Golang Profiling

Golang Profiling

This document summarizes Golang Profiling techniques.

1. Profiling Methods

This document summarizes available Profiling methods in Golang. Through Profiling, you can obtain Resource (CPU, Memory, Mutex, Goroutine, Thread) usage rates by function.

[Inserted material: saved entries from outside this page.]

Lemma get_answer x n a b k q : live x -> at_packet (slot_of n) n b k q (cl x) -> (n, a) ∈ started (cl x) -> next_packet ss n a k ∈ recent k1 (sent (cl x)) ->
  exists es y p, steps x es y /\ cl y = cl x /\ answer n k p /\ p ∈ recent k2 (s_sent (sv y)).
Proof.
  intros HL HP Ha Hin. destruct (waiting_packet x n a b k q HL HP Ha) as (Hn & Hk & (t & Ht & Hdue) & _).
  destruct (packet_arrives x n a b k q HL HP Ha Hin) as (y & Hy & (l & El & Hrep) & Hc). specialize (Hrep t Ht Hdue). pose proof (lv_k2 x HL) as Hk2.
  assert (forall p, p ∈ l -> answer n k p -> exists es y p, steps x es y /\ cl y = cl x /\ answer n k p /\ p ∈ recent k2 (s_sent (sv y))) as Hdone.
  { intros p Hp Han. exists [ServerRx big (next_packet ss n a k)], y, p. split; [exact Hy|]. split; [exact Hc|]. split; [exact Han|]. rewrite El. apply recent_new; assumption. }
  unfold replied in Hrep. destruct (Z.ltb_spec k (rqs a - 1)) as [Hlt|Hge]; [apply (Hdone _ Hrep), answer_cr; assumption|].
  destruct Hrep as [Hwait|(r & _ & Hr)]; [|apply (Hdone _ Hr), answer_resp; assumption].
  pose proof (ss_live _ _ _ Hy) as HLy. rewrite <- Hc in HP, Ha. destruct (waiting_packet y n a b k q HLy HP Ha) as (_ & _ & _ & Hph).
  destruct Hwait as (s & Hs & Ec & Hh & Hnr). assert (k = rqs a - 1) as Ek by (destruct Hph as [?|(r & Hr & _)]; [lia|destruct Hnr; exact (nums_elem _ _ _ Hr)]).
  pose proof HLy as [[HG HV] HB _ Hk2y]. pose proof HG as [HI _ _]. pose proof (fun n a => good_args cap cs ss _ _ n a HG (started_bound _ HB)) as Hargs.
  assert (pending (sv y) (slot_of n)) as Hpend by (exists s; rewrite Ec; auto).
  destruct (steps_server y (Respond (slot_of n) reply) (enqueue_response (slot_of n) reply)
    (fun v' => s_sent v' = resp_packet cs n a (contents reply) 0 :: s_sent (sv y))) as (z & Hz & Esz & Hcz); auto; [split; assumption|exact I| |].
  { eapply wp_mono; [apply (wp_enqueue_response cap cs ss _ (ci_started_once _ _ _ _ _ _ _ HI) Hargs (sv y) (slot_of n) reply HV Hpend Hreply)|].
    intros ? v' [_ H]. rewrite <- Ec in Ha. destruct (H s a Hs Ha) as [E _]. rewrite Ec in E. split; [exact E|]. rewrite E. apply suffix_of_cons. }
  exists ([ServerRx big (next_packet ss n a k)] ++ [Respond (slot_of n) reply]), z, (resp_packet cs n a (contents reply) (k - (rqs a - 1))).
  split; [eapply steps_app; eassumption|]. split; [congruence|]. split; [apply answer_resp; assumption|].
  rewrite Esz, Ek, Z.sub_diag. apply (recent_new k2 (s_sent (sv y)) [_]); [exact Hk2y|left].
Qed.
Lemma entry_local G h a r i s : rpc_ok G h a r -> session_vec_ r !! i = Some (Some s) ->
  local_session_num_ s = Z.of_nat i.
Proof.
  intros HR Hs. pose proof (ro_role _ _ _ _ HR i s Hs) as Hrole. destruct (role_ s).
  - destruct Hrole as (g & Hg & Ha & Hj). destruct (ro_server _ _ _ _ HR _ g _ Hg Ha Hj) as (_ & _ & Hat).
    unfold server_at in Hat.
    rewrite Nat2Z.id, Hs in Hat. destruct (gone g); [discriminate|].
    destruct Hat as (s1 & [= <-] & _ & _ & _ & ? & _). assumption.
  - destruct Hrole as (g & Hg & Ha & Hn). destruct (ro_client _ _ _ _ HR _ g Hg Ha) as (_ & Hc & _).
    unfold client_at in Hc. rewrite Hn, Nat2Z.id, Hs in Hc.
    destruct (ph g); [destruct Hc as (s1 & [= <-] & He & _)|destruct Hc as (s1 & j & [= <-] & He & _)| |destruct Hc;
      discriminate].
    3: destruct Hc as [(s1 & j & [= <-] & He & _)|[? _]]; [|discriminate].
    all: destruct He as (_ & _ & ? & _); congruence.
Qed.

(** The entry [i] belongs to no session but that of [t]. *)
Definition sole (G : history) (a : addr) (t : Z) (i : nat) : Prop :=
  forall t' g', t' <> t -> G !! t' = Some g' ->
    (cl g' = a -> num g' <> Z.of_nat i) /\ (srv g' = a -> acc g' <> Some (Z.of_nat i)).

Lemma sole_live G h a r i s : rpc_ok G h a r -> session_vec_ r !! i = Some (Some s) -> sole G a (uniq_token_ s) i.
Proof.
  intros HR Hs t' g' Hne Hg. split.
  - intros Ha Hn. destruct (entry_client _ _ _ _ t' g' s HR Hg Ha); [rewrite Hn, Nat2Z.id; exact Hs|congruence].
  - intros Ha Hn. destruct (entry_server _ _ _ _ t' g' _ s HR Hg Ha Hn); [rewrite Nat2Z.id; exact Hs|congruence].
Qed.

Lemma sole_end G h a r t : rpc_ok G h a r -> sole G a t (length (session_vec_ r)).
Proof.
  intros HR t' g' Hne Hg. split.
  - intros Ha Hn. destruct (ro_client _ _ _ _ HR t' g' Hg Ha) as ([_ Hlt] & _). lia.
  - intros Ha Hn. destruct (ro_server _ _ _ _ HR t' g' _ Hg Ha Hn) as (_ & [_ Hlt] & _). lia.
Qed.

(** What a change must leave alone, outside of entry [i] and token [t]. *)
Record touches (i : nat) (t : Z) (r r' : Rpc) : Prop := {
  to_addr : addr_of r' = addr_of r;
  to_vec k : k <> i -> session_vec_ r' !! k = session_vec_ r !! k;
  to_length : (length (session_vec_ r) <= length (session_vec_ r'))%nat;
  to_reports n : n <> Z.of_nat i -> reports n r' = reports n r;
  to_events e : e ∈ sm_events r' -> e ∈ sm_events r \/ Sessions.ev_session e = Z.of_nat i;
  to_map t' : t' <> t -> conn_req_token_map_ r' !! t' = conn_req_token_map_ r !! t';
  to_sent p : p ∈ udp_sent r -> p ∈ udp_sent r';
  to_queue p : p ∈ sm_rx_queue_ r' -> p ∈ sm_rx_queue_ r;
  to_pending n : n <> Z.of_nat i -> n ∈ sm_pending_reqs_ r' <-> n ∈ sm_pending_reqs_ r
}.

Lemma num_ok_grows i t r r' n : touches i t r r' -> num_ok n r -> num_ok n r'.
Proof. intros HT. pose proof (to_length _ _ _ _ HT). unfold num_ok. lia. Qed.

Lemma entry_same i t r r' n : touches i t r r' -> 0 <= n -> n <> Z.of_nat i -> entry r' n = entry r n.
Proof. intros HT H0 Hn. apply (to_vec _ _ _ _ HT). lia. Qed.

1.1. net/http/pprof Package

 1
 2
 3
 4
 5
 6
 7
 8
 9
10
11
12
13
14
15
package main

import (
    "http"
	_ "net/http/pprof"
    ...
)

func main() {
    // Run http server with 6060 port
	go func() {
		http.ListenAndServe("localhost:6060", nil)
	}()
    ...
}
[Code 1] net/http/pprof Package Example

The net/http/pprof Package is a Package used for Profiling Apps that continue to run like Servers. Using the pprof Package, you can easily create HTTP Endpoints in Apps to obtain Profiles. [Code 1] shows how to use the net/http/pprof Package. Initialize the net/http/pprof Package and run the HTTP Server through the http Package.

1
2
3
4
5
6
7
func init() {
	http.HandleFunc("/debug/pprof/", Index) // Profile Endpoint for Heap, Block, ThreadCreate, Goroutine, Mutex
	http.HandleFunc("/debug/pprof/cmdline", Cmdline)
	http.HandleFunc("/debug/pprof/profile", Profile) // Profile Endpoint for CPU
	http.HandleFunc("/debug/pprof/symbol", Symbol)
	http.HandleFunc("/debug/pprof/trace", Trace)
}
[Code 2] net/http/pprof init() Function

[Code 2] shows the init() function called when initializing the net/http/pprof Package. You can see that 5 HTTP Endpoints are registered with the HTTP Server. Although not shown in [Code 2], there are also various Endpoints under the Index Handler to obtain Profiles. You can obtain the following Profiles through “Get” requests to the following Endpoints.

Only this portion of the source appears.